Data were presented as mean of triplicates ± SD. Three independent experiments were carried out as indicated. Statistical analysis was performed with one-way or two-way analysis of variance (ANOVA) with Tukey’s multiple comparisons test. Student’s t-test was used for TPC and DPPH assays. P values less than 0.05 were considered statistically significant. GraphPad Prism 7.0 software (San Diego, CA, USA) was utilised for the analysis.

3.1. Total Phenolic Content (TPC) and 2,2-Diphenyl-1-Picrylhydrazyl (DPPH) Scavenging Activities of Hot Water (HE-HWA) and Ethanolic (HE-ETH) Extracts

Hot water extraction gave a significantly (p < 0.0001) higher total phenolic contents (3.50 ± 0.09 mg/g GAE) compared to ethanolic extract with 2.17 ± 0.03 mg/g GAE (Figure 1A). However, their DPPH scavenging abilities were not significantly (p > 0.05) different (Figure 1B). HE-HWA at 1 mg/mL scavenged 13.75 ± 1.01% of DPPH free radicals which was comparable to HE-ETH with 13.93 ± 1.64%.

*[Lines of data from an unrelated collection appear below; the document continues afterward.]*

Lemma mval_unzeroed w (m m' : mem) p n q :
  (forall x, m' x = zeroed m p n x) -> q + size w <= p \/ p + Z.of_nat n <= q -> mval w m' q = mval w m q.
Proof.
  intros E Hq. assert (Hz : forall k, 0 <= k < size w -> m' (q + k) = m (q + k)).
  { intros k Hk. rewrite E. unfold zeroed. destruct (Z.leb_spec p (q + k)), (Z.ltb_spec (q + k) (p + Z.of_nat n)); cbn [andb]; (done || lia). }
  destruct w; cbn [mval size] in *; pose proof (Hz 0 ltac:(lia)) as H0'; rewrite Z.add_0_r in H0'; rewrite ?Hz by lia; by rewrite H0'.
Qed.

(** The value of a field after the stores of [fill_command]. *)
Ltac field := repeat first
  [ rewrite mval_written | rewrite mval_beside by (cbn [size]; lia)
  | erewrite mval_zeroed by (first [eassumption | cbn [size]; lia]) | erewrite mval_unzeroed by (first [eassumption | cbn [size]; lia]) ].

Definition on_plain (p n : Z) : Prop := forall i, 0 <= i < n -> plain (p + i).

3.2. Effects of Hot Water (HE-HWA) and Ethanolic (HE-ETH) Extracts on the Viability of BV2 and HT22

Prior to the investigation of anti-neuroinflammatory and neuroprotective activities, the effects of HE-HWA and HE-ETH on the viability of BV2 murine microglia and HT22 neurons from mouse hippocampus was assessed by MTS assay to exclude any possibilities of neurotoxicity and proliferative activities. Figure 2A,B shows that HE-HWA and HE-ETH from 50 μg/mL to 400 μg/mL exerted neither inhibition nor increased the viability of BV2 and HT22 (p > 0.05). These results suggested that both HE-HWA and HE-ETH were neither neurotoxic nor stimulated the growth of BV2 microglia and HT22 neurons. Both extracts at concentrations ranging from 100–400 μg/mL were then investigated for anti-neuroinflammation and neuroprotection activities.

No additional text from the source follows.